Recall now the vector product in 3-dimensions: the area of the parallelogram with \(\begin{pmatrix}a\cr c\cr\end{pmatrix}\) and \(\begin{pmatrix}b\cr d\cr\end{pmatrix}\) is the length of the vector product

\begin{equation*} \begin{pmatrix}a\cr c\cr 0\cr\end{pmatrix}\times\begin{pmatrix}b\cr d\cr 0\cr\end{pmatrix} = \begin{pmatrix}0\cr 0\cr ad-bc\cr\end{pmatrix}, \end{equation*}

namely it is equal to the absolute value of \(ad-bc\text{.}\)

The quantity \(\det f = ad-bc\) is therefore an important number relative to a linear map and it is called its determinant. It is a measure of how much does a linear map distort areas. This precise fact is indeed true not only in the plane but in all dimensions.

Evaluating directly the determinant of general matrices is impossible. The determinant looks like a very important quantity but its evaluation presents a big problem. Indeed, the expression for the determinant of a \(n\times n\) matrix contains \(n!\) summands. Recall that the factorial grows even faster than exponentially...

Let's make a simple concrete example. The current fastest supercomputer is able to perform about \(0.5\times10^{18}\) floating-point operations per second. In order to sum \(30!\simeq2.6\times10^{32}\) summands, here is the number of years needed to perform the sum:

Yes, it takes at least about 16 million years!! Notice that in problems coming from the numerical analysis of Partial Differential Equations one might have to deal with matrices that are \(1000\times1000\text{.}\) Clearly the direct calculation is out of the question.

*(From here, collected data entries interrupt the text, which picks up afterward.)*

Definition align (a b : Decimal) : list ascii * list ascii * Z :=
  let exp := Z.max (d_exp a) (d_exp b) in
  let '(ad, bd) := pad_right (zeros (exp - d_exp a) ++ d_digits a)
                             (zeros (exp - d_exp b) ++ d_digits b) in
  (ad, bd, exp).

(** The loop from the last digit to the first: the output digits and the carry out
    of the first. *)
Fixpoint add_loop (ad bd : list ascii) : list ascii * Z :=
  match ad, bd with
  | x :: ad', y :: bd' =>
      let '(out, carry) := add_loop ad' bd' in
      let sum := (dval x + dval y + carry) mod 256 in
      (dchr (sum mod 10) :: out, sum / 10)
  | _, _ => ([], 0)
  end.

Definition addMagnitude (a b : Decimal) : Decimal :=
  let '(ad, bd, exp) := align a b in
  let '(out, carry) := add_loop ad bd in
  if 0 <? carry then normalize (dchr carry :: out) (exp + 1) else normalize out exp.

Fixpoint sub_loop (ad bd : list ascii) : list ascii * Z :=
  match ad, bd with
  | x :: ad', y :: bd' =>
      let '(out, borrow) := sub_loop ad' bd' in
      let ai := dval x in
      let bi := dval y + borrow in
      if ai <? bi then (dchr (ai + 10 - bi) :: out, 1) else (dchr (ai - bi) :: out, 0)
  | _, _ => ([], 0)
  end.

(** [|a| - |b|], assuming [|a| > |b|]. *)
Definition subMagnitude (a b : Decimal) : Decimal :=
  let '(ad, bd, exp) := align a b in normalize (fst (sub_loop ad bd)) exp.

Definition set_neg (n : bool) (d : Decimal) : Decimal := mkDecimal n (d_digits d) (d_exp d).

Definition Add (a b : Decimal) : Decimal :=
  if IsZero a then b
  else if IsZero b then a
  else if Bool.eqb (d_neg a) (d_neg b) then set_neg (d_neg a) (addMagnitude a b)
  else
    let c := compareMagnitude a b in
    if c =? 0 then Zero
    else if c =? 1 then set_neg (d_neg a) (subMagnitude a b)
    else set_neg (d_neg b) (subMagnitude b a).

Definition Sub (a b : Decimal) : Decimal :=
  let b1 := set_neg (negb (d_neg b)) b in
  let b2 := if IsZero b1 then set_neg false b1 else b1 in
  Add a b2.

(** ** What a decimal denotes

    [dnum] reads a digit string as an integer.  [scaled K d] is the value of [d]
    times [10^K]; it is an integer as soon as [K] is at least the number of digits
    after the point ([fits K d]). *)

Fixpoint dnum (l : list ascii) : Z :=
  match l with
  | [] => 0
  | c :: l' => dval c * 10 ^ zlen l' + dnum l'
  end.

Definition mag (K : Z) (d : Decimal) : Z := dnum (d_digits d) * 10 ^ (K + d_exp d - zlen (d_digits d)).
Definition scaled (K : Z) (d : Decimal) : Z := (if d_neg d then -1 else 1) * mag K d.
Definition fits (K : Z) (d : Decimal) : Prop := 0 <= K + d_exp d - zlen (d_digits d).

Abbreviation digitsP := (Forall (fun c => is_digit c = true)).

(** The normal form: digits without leading or trailing zeros, and one zero. *)
Record dec_wf (d : Decimal) : Prop := {
  wf_digits : digitsP (d_digits d);
  wf_head : head (d_digits d) <> Some ch0;
  wf_last : last (d_digits d) <> Some ch0;
  wf_zero : d_digits d = [] -> d = Zero;
}.

(** *** Digits and digit strings *)

Lemma is_digit_range c : is_digit c = true <-> 0 <= dval c <= 9.
Proof. unfold is_digit, dval. rewrite andb_true_iff, !Z.leb_le. lia. Qed.

Lemma dval_dchr z : 0 <= z <= 9 -> dval (dchr z) = z.
Proof. intros. unfold dval, dchr. rewrite byte_of_chr_small; lia. Qed.

Lemma is_digit_dchr z : 0 <= z <= 9 -> is_digit (dchr z) = true.
Proof. intros. apply is_digit_range. rewrite dval_dchr; lia. Qed.

Lemma dval_ch0 : dval ch0 = 0.
Proof. reflexivity. Qed.

Lemma dval_eq0 c : is_digit c = true -> dval c = 0 -> c = ch0.
Proof. unfold dval. intros _ H. apply byte_of_inj. change (byte_of ch0) with 48. lia. Qed.

Lemma zlen_nonneg {A} (l : list A) : 0 <= zlen l.
Proof. unfold zlen. lia. Qed.

Lemma zlen_cons {A} (x : A) l : zlen (x :: l) = zlen l + 1.
Proof. unfold zlen. simpl. lia. Qed.

Lemma zlen_nil {A} : zlen (@nil A) = 0.
Proof. reflexivity. Qed.

Lemma zlen_app {A} (a b : list A) : zlen (a ++ b) = zlen a + zlen b.
Proof. unfold zlen. rewrite length_app. lia. Qed.

Lemma zlen_zeros n : 0 <= n -> zlen (zeros n) = n.
Proof. intros. unfold zlen, zeros. rewrite length_replicate. lia. Qed.

Create HintDb dec.
Create Rewrite HintDb dec.
#[export] Hint Resolve zlen_nonneg : dec.
#[export] Hint Rewrite @zlen_cons @zlen_nil @zlen_app : dec.

Lemma dnum_app a b : dnum (a ++ b) = dnum a * 10 ^ zlen b + dnum b.
Proof.
  induction a as [|c a IH]; simpl; [lia|].
  rewrite IH, zlen_app, Z.pow_add_r by apply zlen_nonneg. lia.
Qed.

Lemma dnum_replicate0 n : dnum (replicate n ch0) = 0.
Proof. induction n as [|n IH]; simpl; [done|]. rewrite IH, dval_ch0. lia. Qed.

Lemma dnum_zeros n : dnum (zeros n) = 0.
Proof. apply dnum_replicate0. Qed.

Lemma digits_replicate0 n : digitsP (replicate n ch0).
Proof. by apply Forall_replicate. Qed.
#[export] Hint Resolve digits_replicate0 : dec.

Lemma digits_zeros n : digitsP (zeros n).
Proof. apply digits_replicate0. Qed.
#[export] Hint Resolve digits_zeros : dec.

Lemma pow10_pos n : 0 <= n -> 0 < 10 ^ n.
Proof. intros. by apply Z.pow_pos_nonneg. Qed.

Lemma dnum_bound l : digitsP l -> 0 <= dnum l < 10 ^ zlen l.
Proof.
  induction 1 as [|c l Hc _ IH]; simpl; [done|].
  apply is_digit_range in Hc. rewrite zlen_cons, Z.pow_add_r by (auto with dec lia). nia.
Qed.

Lemma dnum_lower l : digitsP l -> l <> [] -> head l <> Some ch0 -> 10 ^ (zlen l - 1) <= dnum l.
Proof.
  intros Hl Hne Hh. destruct Hl as [|c l Hc Hl]; [done|]. simpl in *.
  pose proof (dnum_bound l Hl). rewrite zlen_cons, Z.add_simpl_r.
  assert (dval c <> 0) by (intros ?%dval_eq0; congruence).
  apply is_digit_range in Hc. pose proof (pow10_pos (zlen l) (zlen_nonneg _)). nia.
Qed.

Lemma dnum_zero_iff l : digitsP l -> head l <> Some ch0 -> dnum l = 0 <-> l = [].
Proof.
  intros Hl Hh. split; [|by intros ->]. intros H0. destruct l as [|c l]; [done|].
  pose proof (dnum_lower _ Hl ltac:(done) Hh).
  pose proof (pow10_pos (zlen (c :: l) - 1)). rewrite zlen_cons in *.
  pose proof (zlen_nonneg l). lia.
Qed.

Inverse of a matrix. It turns out also that the determinant of a map appears also in the expression of the inverse of a linear map, and so of a matrix. A direct calculation shows that, if

\begin{equation*} A = \begin{pmatrix}a&b\cr c&d\cr\end{pmatrix}, \end{equation*}

then

\begin{equation*} A^{-1} = \frac{1}{\det A}\begin{pmatrix}d&-b\cr -c&a\cr\end{pmatrix}. \end{equation*}

Clearly, if \(\det A=0\text{,}\) the inverse is not well defined. This should not be surprising: if the square of side 1 is sent to a parallelogram of zero area, it means that the two vectors \((1,0)\) and \((0,1)\) are sent into two vectors belonging to the same line. Hence all vectors of the plane are sent by \(A\) to a single line and clearly the map cannot be inverted.

Solving linear systems. Why do we care so much about inverting matrices? Well, any linear system, such as

\begin{equation*} \begin{aligned} 2x+3y-z&=1\cr \phantom{2x+}y+3z&=0\cr 7x+y-2z&=5\cr \end{aligned} \end{equation*}

amounts to solve a matricial equation, in this case

\begin{equation*} \pmatrix{2&3&-1\cr 0&1&\phantom{-}3\cr 7&1&-2\cr } \cdot \pmatrix{x\cr y\cr z\cr} = \pmatrix{1\cr 0\cr 5\cr}. \end{equation*}

In abstract terms, the equation above looks like

\begin{equation*} A\cdot v=b. \end{equation*}

When \(A\) is invertable, clearly the solution is

\begin{equation*} v = A^{-1}b. \end{equation*}

In other words, finding the inverse of a matrix is conceptually equivalent to solving a system. Since, though, the direct evaluation of the inverse is, in concrete, impossible, we will have to find some other way. This will be exactly the topic of the following sections.